Le Tibère effrayant que je suis à cette heure,
Quoi que j’en aie, et que je rie ou que je pleure,
Qu’il dorme ! pour rêver, loin d’un cruel bonheur,
Aux tendrons pâlots dont on ménageait l’honneur
Ès-fêtes, dans, après le bal sur la pelouse,
Le clair de lune quand le clocher sonnait douze.
VI
Lombes
Deux femmes des mieux m’ont apparu cette nuit.
Mon rêve était au bal, je vous demande un peu !

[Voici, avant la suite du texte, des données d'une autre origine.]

(* ===== verification/WorkerEngine.v ===== *)
(** * Worker lifecycle and engine

    [python/lake/runtime/lifecycle.py] and [worker_engine.py]: the lifecycle state
    machine, and the long-lived engine that feeds one [NodeScheduler] from a
    queue of submitted requests.

    A submitted request is an object ([_Inbound]) the queue, the in-flight table
    and the waiting caller share, so it lives in a store and is referred to by
    its id.  The engine's own fields are the owner state [X] of the scheduler.
    Threads meet at the queue, the lock and the stop event: an operation here is
    what one thread does between two of those points. *)

From S2P Require Import Prelude PyDict LakeTypes Agent PoolIface NodeScheduler SchedulerRun ModelRunner Serving.
Import Sched.

(** ** lifecycle.py *)

Module Lifecycle.

Inductive WorkerState : Type := L_IDLE | BOOT | WARM | READY | SERVING | DRAIN | TERMINATE.

#[global] Instance WorkerState_eq_dec : EqDecision WorkerState.
Proof. solve_decision. Defined.

(** [order.index] *)
Definition index (s : WorkerState) : Z :=
  match s with
  | L_IDLE => 0 | BOOT => 1 | WARM => 2 | READY => 3 | SERVING => 4 | DRAIN => 5 | TERMINATE => 6
  end.

Definition advance (to : WorkerState) : M WorkerState lexn unit := fun s =>
  if bool_decide (to = s) then (s, Ok tt)
  else if bool_decide (to = DRAIN) || bool_decide (to = TERMINATE) then (to, Ok tt)
  else if index to <? index s then (s, Raise EValueError)
  else (to, Ok tt).

Definition warm : M WorkerState lexn unit := fun s =>
  (_ ← (if bool_decide (s = L_IDLE) then advance BOOT else mret tt); advance WARM) s.
Definition ready : M WorkerState lexn unit := advance READY.
Definition serve : M WorkerState lexn unit := advance SERVING.
Definition drain : M WorkerState lexn unit := advance DRAIN.

Definition accepts_new_requests (s : WorkerState) : bool :=
  bool_decide (s = READY) || bool_decide (s = SERVING).

Inductive op : Type := OAdvance (to : WorkerState) | OWarm | OReady | OServe | ODrain.
Definition run_op (o : op) : M WorkerState lexn unit :=
  match o with
  | OAdvance to => advance to | OWarm => warm | OReady => ready | OServe => serve | ODrain => drain
  end.
Definition run_ops (os : list op) (s : WorkerState) : WorkerState :=
  foldl (fun s o => (run_op o s).1) s os.
(* ===== verification/Attention.v ===== *)
(** * Reference attention

    [python/lake/kernels/attn_ref.py] and [attn_triton.py], and the list backends of
    [engine/model_executor/layers/attentions/attention.py].

    Floating point numbers are a parameter: a type with the operations the code uses
    ([FloatOps]).  [sum] is one of them, because its rounding depends on the version
    of Python.  [FloatLaws] names what the masked positions rely on; the binary64
    numbers of the standard library's [SpecFloat] satisfy it. *)

From S2P Require Import Prelude PyDict LakeTypes.
From Stdlib Require Import QArith Qcanon SpecFloat.
Local Open Scope Z_scope.

Class FloatOps (F : Type) : Type := {
  f0 : F;
  f1 : F;
  f_ninf : F;                       (* float("-inf") *)
  fadd : F -> F -> F;
  fsub : F -> F -> F;
  fmul : F -> F -> F;
  fdiv : F -> F -> F;
  fexp : F -> F;                    (* math.exp *)
  fsqrt : Z -> F;                   (* math.sqrt of an integer *)
  fsum : list F -> F;               (* sum *)
  fgt : F -> F -> bool;             (* > *)
  feqb : F -> F -> bool             (* == *)
}.

(** The same number, up to the sign of a zero. *)
Definition fsame {F} {O : FloatOps F} (x y : F) : Prop := x = y \/ (feqb x f0 = true /\ feqb y f0 = true).

(** What IEEE 754 says of the operations, with all NaNs taken for one: minus infinity
    equals itself, zeros at the end of a sum change at most the sign of a zero, NaN
    propagates, and a zero divided by a number other than zero and NaN, times a
    finite number, is a zero that changes at most the sign of a zero. *)
Class FloatLaws (F : Type) {O : FloatOps F} : Type := {
  ffinite : F -> Prop;
  fnan : F;
  fl_is_nan : forall x, {x = fnan} + {x <> fnan};
  fl_ninf : feqb f_ninf f_ninf = true;
  fl_one : feqb f1 f0 = false /\ f1 <> fnan;
  fl_empty : feqb (fsum []) f0 = true;
  fl_sum : forall l n, fsame (fsum (l ++ replicate n f0)) (fsum l);
  fl_div_nan : forall x, fdiv x fnan = fnan;
  fl_mul_nan : forall y, fmul fnan y = fnan;
  fl_add_nan : forall x, fadd x fnan = fnan;
  fl_zero : forall x y z, ffinite y -> feqb z f0 = false -> z <> fnan -> fsame (fadd x (fmul (fdiv f0 z) y)) x
}.

Section attn.
Context {F : Type} {O : FloatOps F}.
Abbreviation matrix := (list (list F)).
Abbreviation res := (result lexn).

(** [l[i]] *)
Definition idx {A} (l : list A) (i : nat) : res A :=
  match l !! i with Some x => Ok x | None => Raise EIndexError end.

Fixpoint traverse {A B} (f : A -> res B) (l : list A) : res (list B) :=
  match l with
  | [] => Ok []
  | x :: l => b ← f x; bs ← traverse f l; Ok (b :: bs)
  end.

(** [sum(qrow[u] * k[j][u] for u in range(d)) * scale] *)
Definition score (d : nat) (scale : F) (qrow : list F) (k : matrix) (j : nat) : res F :=
  terms ← traverse (fun u => a ← idx qrow u; krow ← idx k j; b ← idx krow u; Ok (fmul a b)) (seq 0 d);
  Ok (fmul (fsum terms) scale).

Definition scores (d : nat) (scale : F) (pos : Z) (qrow : list F) (k : matrix) : res (list F) :=
  traverse (fun j => if pos <? Z.of_nat j then Ok f_ninf else score d scale qrow k j) (seq 0 (length k)).

(** [max(finite) if finite else 0.0] *)
Definition peak (ss : list F) : F :=
  match filter (fun x => feqb x f_ninf = false) ss with
  | [] => f0
  | x :: r => foldl (fun m y => if fgt y m then y else m) x r
  end.

Definition exps (ss : list F) : list F :=
  (fun s => if feqb s f_ninf then f0 else fexp (fsub s (peak ss))) <$> ss.

(** [sum(exps) or 1.0] *)
Definition norm (es : list F) : F := let z := fsum es in if feqb z f0 then f1 else z.

Definition weights (ss : list F) : list F := (fun e => fdiv e (norm (exps ss))) <$> exps ss.

(** [row[u] += w * v[j][u]] for every [u] *)
Definition add_row (d : nat) (v : matrix) (row : list F) (jw : nat * F) : res (list F) :=
  traverse (fun u => r ← idx row u; vrow ← idx v jw.1; x ← idx vrow u; Ok (fadd r (fmul jw.2 x))) (seq 0 d).

Fixpoint fold_rows (d : nat) (v : matrix) (jws : list (nat * F)) (row : list F) : res (list F) :=
  match jws with
  | [] => Ok row
  | jw :: jws => row' ← add_row d v row jw; fold_rows d v jws row'
  end.

Definition attn_row (d : nat) (scale : F) (k v : matrix) (pos : Z) (qrow : list F) : res (list F) :=
  ss ← scores d scale pos qrow k;
  fold_rows d v (zip (seq 0 (length k)) (weights ss)) (replicate d f0).

Definition head_dim (q k : matrix) : nat :=
  match q with r :: _ => length r | [] => match k with r :: _ => length r | [] => 0%nat end end.
Definition attn_scale (d : nat) : F := if (d =? 0)%nat then f1 else fdiv f1 (fsqrt (Z.of_nat d)).

Fixpoint attn_rows (d : nat) (scale : F) (k v : matrix) (pos : Z) (q : matrix) : res matrix :=
  match q with
  | [] => Ok []
  | qrow :: q => row ← attn_row d scale k v pos qrow; out ← attn_rows d scale k v (pos + 1) q; Ok (row :: out)
  end.

Definition causal_attn_queries (q k v : matrix) (q_pos_start : Z) : res matrix :=
  let d := head_dim q k in attn_rows d (attn_scale d) k v q_pos_start q.

Definition causal_attn (q k v : matrix) : res matrix := causal_attn_queries q k v 0.
Definition causal_attn_triton (q k v : matrix) : res matrix := causal_attn q k v.

(** The backends over lists of floats; [torch] works on tensors. *)
Record AttentionBackend : Type := mkBackend {
  name : string;
  forward : matrix -> matrix -> matrix -> res matrix;
  forward_queries : matrix -> matrix -> matrix -> Z -> res matrix }.
Definition RefAttentionBackend : AttentionBackend := mkBackend "ref" causal_attn causal_attn_queries.
Definition TritonAttentionBackend : AttentionBackend := mkBackend "triton" causal_attn_triton causal_attn_queries.

(** [None]: the tensor backend. *)
Definition build_attn_backend (name : string) : option AttentionBackend :=
  if bool_decide (name = "ref") then Some RefAttentionBackend
  else if bool_decide (name = "torch") then None
  else Some TritonAttentionBackend.
(* ===== verification/PyStr.v ===== *)
(** * Python strings: decimal numbers, splitting, JSON lists of integers

    What the kvcm sources use of [str], [re] and [json] on ASCII text: [str(n)],
    [int(text)], [",".join], and [json.dumps]/[json.loads] of a list of
    integers. *)

From S2P Require Import Prelude.
From Stdlib Require Import Ascii.
From stdpp Require Import pretty.
Local Open Scope string_scope.
Local Open Scope Z_scope.
#[local] Arguments String.append !_ _ /.

(** ** Decimal digits *)

Definition digit_val (c : ascii) : option N :=
  let n := Ascii.N_of_ascii c in
  if (48 <=? n)%N && (n <=? 57)%N then Some (n - 48)%N else None.

Definition is_digit (c : ascii) : bool := match digit_val c with Some _ => true | None => false end.

(** Greedy [\d*], accumulating the value; the rest of the text. *)
Fixpoint scan_digits (acc : N) (s : string) : N * string :=
  match s with
  | EmptyString => (acc, EmptyString)
  | String c s' =>
      match digit_val c with
      | Some d => scan_digits (10 * acc + d) s'
      | None => (acc, s)
      end
  end.

Definition starts_with_digit (s : string) : bool :=
  match s with String c _ => is_digit c | EmptyString => false end.

(** [\d+] *)
Definition scan_nat (s : string) : option (N * string) :=
  if starts_with_digit s then Some (scan_digits 0 s) else None.

(** [str(n)] *)
Definition py_str (n : Z) : string := pretty n.

Lemma digit_val_char d : (d < 10)%N -> digit_val (pretty_N_char d) = Some d.
Proof.
  intros H. assert (Hd : d ∈ [0; 1; 2; 3; 4; 5; 6; 7; 8; 9]%N) by (rewrite !elem_of_cons, elem_of_nil; lia).
  rewrite !elem_of_cons, elem_of_nil in Hd. repeat destruct Hd as [->|Hd]; done.
Qed.

Lemma scan_pretty_go x s : scan_digits 0 (pretty_N_go x s) = scan_digits x s.
Proof.
  revert s. induction (N.lt_wf_0 x) as [x _ IH]; intros s.
  destruct (decide (0 < x)%N) as [Hx|Hx]; [|by replace x with 0%N by lia].
  rewrite pretty_N_go_step by done. rewrite IH by (apply N.div_lt; lia).
  simpl. rewrite digit_val_char by (apply N.mod_lt; lia). f_equal.
  pose proof (N.div_mod x 10 ltac:(done)). lia.
Qed.

Lemma starts_pretty_go x s : (0 < x)%N -> starts_with_digit (pretty_N_go x s) = true.
Proof.
  revert s. induction (N.lt_wf_0 x) as [x _ IH]; intros s Hx. rewrite pretty_N_go_step by done.
  destruct (decide (0 < x `div` 10)%N) as [H|H]; [apply IH; [apply N.div_lt; lia|done]|].
  assert ((x `div` 10)%N = 0%N) as -> by (destruct (x `div` 10)%N; [done|by destruct H]). rewrite pretty_N_go_0. simpl. unfold is_digit.
  by rewrite digit_val_char by (apply N.mod_lt; lia).
Qed.

Lemma pretty_go_app x s t : pretty_N_go x s +:+ t = pretty_N_go x (s +:+ t).
Proof.
  revert s. induction (N.lt_wf_0 x) as [x _ IH]; intros s.
  destruct (decide (0 < x)%N) as [Hx|Hx]; [|by replace x with 0%N by lia].
  rewrite !(pretty_N_go_step x) by done. by rewrite IH by (apply N.div_lt; lia).
Qed.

L’une d’entre elles maigre assez, blonde, un œil bleu,
Un noir et ce regard mécréant qui poursuit.
L’autre, brune au regard sournois qui flatte et nuit,
Seins joyeux d’être vus, dignes d’un demi-dieu !
Et toutes deux avaient, pour rappeler le jeu
De la main chaude, sous la traîne qui bruit,
Des bas de dos très beaux et d’une gaîté folle
Auxquels il ne manquait vraiment que la parole,
Royale arrière-garde aux combats du plaisir.
Et ces Dames — scrutez l’armorial de France —
S’efforçaient d’entamer l’orgueil de mon désir,
Et n’en revenaient pas de mon indifférence.